The Holocaust did not happen only in the camps. Most of the killing happened outside them, in the open territories of occupied Europe, in places where the German army had brought either its own personnel or its local allies. Of the six million Jews murdered in the Holocaust, around half were killed at the Operation Reinhard camps and Auschwitz. The other half were killed in shootings in the killing fields of the east, in the ghettos before the deportations, in the forests where Jewish partisans were hunted down, on the death marches at the end of the war, and in the various national killing operations conducted by Nazi allies and collaborators.
The pages in this section cover the killing as it happened across the European continent, country by country and theme by theme. Each occupied country had its own particular story. The collaboration of local police, the participation of local civilians, the response of local churches, the conduct of local resistance movements: all varied. Each variation has its own historical record, its own post-war reckoning, and its own contemporary politics.
What is here
Several pages cover themes that ran across countries. Jewish Partisans Across Occupied Europe covers the armed resistance Jews mounted in the forests of Eastern Europe and the cities of the west. Jews in Allied Armed Forces covers the more than a million Jews who fought in uniform on the Allied side. Should the Allies Have Bombed the Railways to Auschwitz covers one of the most-argued questions of the wartime Allied response. International Resistance and Rescue and Deportations from Across Occupied Europe cover the wider patterns of how the killing was organised and how it was sometimes opposed. International Collaboration with the Nazis covers the patterns of cooperation that made the killing possible at scale.

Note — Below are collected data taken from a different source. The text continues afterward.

(** * akbari-editor: streaming AI actions and chat over a rich-text widget

    A shallow embedding of the script blocks of the editor components and of
    the completion client [use-groq], followed by the properties of the
    selection-scoped streaming replacement, the chat send and the client.

    JavaScript strings are sequences of UTF-16 code units; [length] is then
    the [.length] of the source and the unit of the widget's positions. *)

From Stdlib Require Import String Ascii.
From Stdlib Require Import List Arith Bool NArith QArith Lia.
Import ListNotations.

Set Implicit Arguments.
Local Open Scope nat_scope.
Local Open Scope list_scope.

(** ** JavaScript strings *)

Definition jsstring := list N.

(** An ASCII literal of the source as a sequence of code units. *)
Definition lit (s : string) : jsstring :=
  map N_of_ascii (list_ascii_of_string s).
Arguments lit s : simpl never.

(** The double quote, U+0022, and the line feed of a template literal. *)
Definition dquote : jsstring := [34%N].
Definition newline : jsstring := [10%N].

(** Truthiness of a string: every string but the empty one. *)
Definition truthy (s : jsstring) : bool :=
  match s with
  | [] => false
  | _ :: _ => true
  end.

(** [a || b] on strings. *)
Definition orElse (a b : jsstring) : jsstring :=
  if truthy a then a else b.

(** WhiteSpace and LineTerminator code points, as [String.prototype.trim]
    strips them. *)
Definition isWhiteSpace (c : N) : bool :=
  ((9 <=? c) && (c <=? 13) || (c =? 32) || (c =? 160) || (c =? 5760)
   || (8192 <=? c) && (c <=? 8202) || (c =? 8232) || (c =? 8233)
   || (c =? 8239) || (c =? 8287) || (c =? 12288) || (c =? 65279))%N.

Fixpoint trimStart (s : jsstring) : jsstring :=
  match s with
  | [] => []
  | c :: rest => if isWhiteSpace c then trimStart rest else s
  end.

Definition trim (s : jsstring) : jsstring :=
  rev (trimStart (rev (trimStart s))).

(** ** Data model *)

(** interface SelectionRange *)
Record SelectionRange := mkRange { from : nat; to : nat }.

(** interface StreamingState *)
Record StreamingState := mkState {
  isStreaming : bool;
  error : option jsstring;
  insertedLength : nat
}.

Inductive Role := system | user | assistant.

(** A role-tagged message of a completion request. *)
Record Message := mkMessage { role : Role; content : jsstring }.

(** interface ChatMessage; its role is only ever [user] or [assistant]. *)
Definition ChatMessage := Message.

(** The argument object of [groq.chat.completions.create]. *)
Record Request := mkRequest {
  messages : list Message;
  model : jsstring;
  stream : bool;
  temperature : Q;
  max_tokens : nat
}.

(** A streamed chunk, as far as the handlers look into it:
    [chunk.choices[0]?.delta?.content]. *)
Record Delta := mkDelta { deltaContent : option jsstring }.
Record Choice := mkChoice { delta : option Delta }.
Record Chunk := mkChunk { choices : list Choice }.

(** A chunk that carries the text [s] as its first choice's delta. *)
Definition textChunk (s : jsstring) : Chunk :=
  mkChunk [mkChoice (Some (mkDelta (Some s)))].

(** [chunk.choices[0]?.delta?.content || ''] *)
Definition contentOf (chunk : Chunk) : jsstring :=
  orElse
    match choices chunk with
    | [] => []
    | c :: _ =>
        match delta c with
        | None => []
        | Some d =>
            match deltaContent d with
            | None => []
            | Some s => s
            end
        end
    end
    [].

(** A thrown value: an [Error] with its message, or anything else. *)
Inductive Thrown :=
| JsError (message : jsstring)
| NotAnError.

(** ** The document widget

    The handlers use four operations of the editor widget: the current
    selection, the text between two positions, the replacement of a range by
    a text node followed by the dispatch of that transaction, and the HTML
    export.  [replaceWith] is [None] when building or dispatching the
    transaction throws.  [textBetween e a b] is what reading the range
    returns; [textBetweenThrows e a b] is [Some t] when the widget throws
    [t] instead, as it does for a range that ends past the document. *)
Class Widget (E : Type) := {
  selection : E -> SelectionRange;
  textBetween : E -> nat -> nat -> jsstring;
  replaceWith : E -> nat -> nat -> jsstring -> option E;
  getHTML : E -> jsstring;
  textBetweenThrows : E -> nat -> nat -> option Thrown
}.

(** ** The endpoint as seen by a handler

    While a handler is suspended on the stream, a chunk arrives or the user
    edits the document; the stream then ends or throws.  Creating the stream
    can itself be rejected. *)
Inductive Item (E : Type) :=
| Arrives (chunk : Chunk)
| UserEdit (edit : E -> E).
Arguments Arrives {E} chunk.
Arguments UserEdit {E} edit.

Inductive Ending := Exhausted | Failed (t : Thrown).

Record ChatStream (E : Type) := mkStream {
  items : list (Item E);
  ending : Ending
}.

Inductive Response (E : Type) :=
| Rejected (t : Thrown)
| Opened (s : ChatStream E).
Arguments Rejected {E} t.
Arguments Opened {E} s.

(** One call of [tr.replaceWith(from, to, schema.text(text))], accepted or
    not. *)
Record ReplaceCall := mkCall {
  callFrom : nat;
  callTo : nat;
  callText : jsstring
}.

(** How a computation ends: with a value, or by throwing. *)
Inductive Outcome (A : Type) :=
| Normal (a : A)
| Throws (t : Thrown).
Arguments Normal {A} a.
Arguments Throws {A} t.

Section Effects.

Variable E : Type.

(** The refs of the component, with the effects it has on its
    collaborators: the requests sent to the endpoint, the replacements asked
    of the widget, and the labels written with [console.error]. *)
Record World := mkWorld {
  editor : option E;
  state : StreamingState;
  selectionRange : option SelectionRange;
  chatMessages : list ChatMessage;
  newMessage : jsstring;
  isChatLoading : bool;
  requests : list Request;
  replaceCalls : list ReplaceCall;
  console : list jsstring
}.

Definition set_editor (e : option E) (w : World) : World :=
  mkWorld e (state w) (selectionRange w) (chatMessages w) (newMessage w)
          (isChatLoading w) (requests w) (replaceCalls w) (console w).

Definition set_state (s : StreamingState) (w : World) : World :=
  mkWorld (editor w) s (selectionRange w) (chatMessages w) (newMessage w)
          (isChatLoading w) (requests w) (replaceCalls w) (console w).

Definition set_isStreaming (b : bool) (w : World) : World :=
  set_state (mkState b (error (state w)) (insertedLength (state w))) w.

Definition set_error (e : option jsstring) (w : World) : World :=
  set_state (mkState (isStreaming (state w)) e (insertedLength (state w))) w.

The country pages then cover each occupied country or German ally in turn. The Baltic states, Belgium, Bulgaria, Croatia, Denmark, Finland, France, Greece, Hungary, Italy, the Netherlands, Norway, Poland, Romania, Slovakia, the Soviet Union, Spain and Portugal, Sweden, Switzerland, Yugoslavia. Each has its own page, with the size of the pre-war Jewish community, what happened to it, the role of the local authorities and population, and the size of the surviving community after the war.
Jewish Communities That Survived Relatively Intact covers the small number of European Jewish communities that came through the war with most of their numbers intact. They are the exceptions, and the reasons for each one’s survival are a particular and often unexpected combination of geography, politics, and individual courage. The Dominican Republic and Jewish Refugees covers the only country at the Evian Conference of 1938 to have offered to take a substantial number of Jewish refugees from Europe.
The pattern across the continent
The mortality of European Jewry varied dramatically by country. In Poland, Lithuania, Latvia and Estonia, around 90 to 95 per cent of the pre-war Jewish population was murdered. In Hungary, around 70 per cent. In the Netherlands and Greece, around 75 per cent. In France, around 25 per cent. In Italy, around 17 per cent. In Bulgaria and Denmark, almost none of the native Jewish population was killed. In Albania, the Jewish population at the end of the war was larger than at the beginning, the only country in occupied Europe of which that can be said.
The variation was not simple. It depended on the German occupation regime in each territory, on the willingness of local police forces to cooperate with deportations, on the geography of escape, on the timing of the German invasion and the consequent length of the killing window, on the existence of ferry routes to neutral Sweden, on the pre-war character of local antisemitism, and on the actions of named individuals at moments where individual action made a difference. Each country page tries to identify the particular combination that produced the particular result.
The operational record
The operational record on Beyond the Camps is documented in the surviving administrative records of the SS Economic and Administrative Main Office, in the postwar work of the Auschwitz-Birkenau State Museum and the subsidiary postwar museums and archives at the various camp sites, in the testimony recorded at the postwar judicial proceedings, and in the substantial body of survivor and perpetrator testimony produced over the postwar period.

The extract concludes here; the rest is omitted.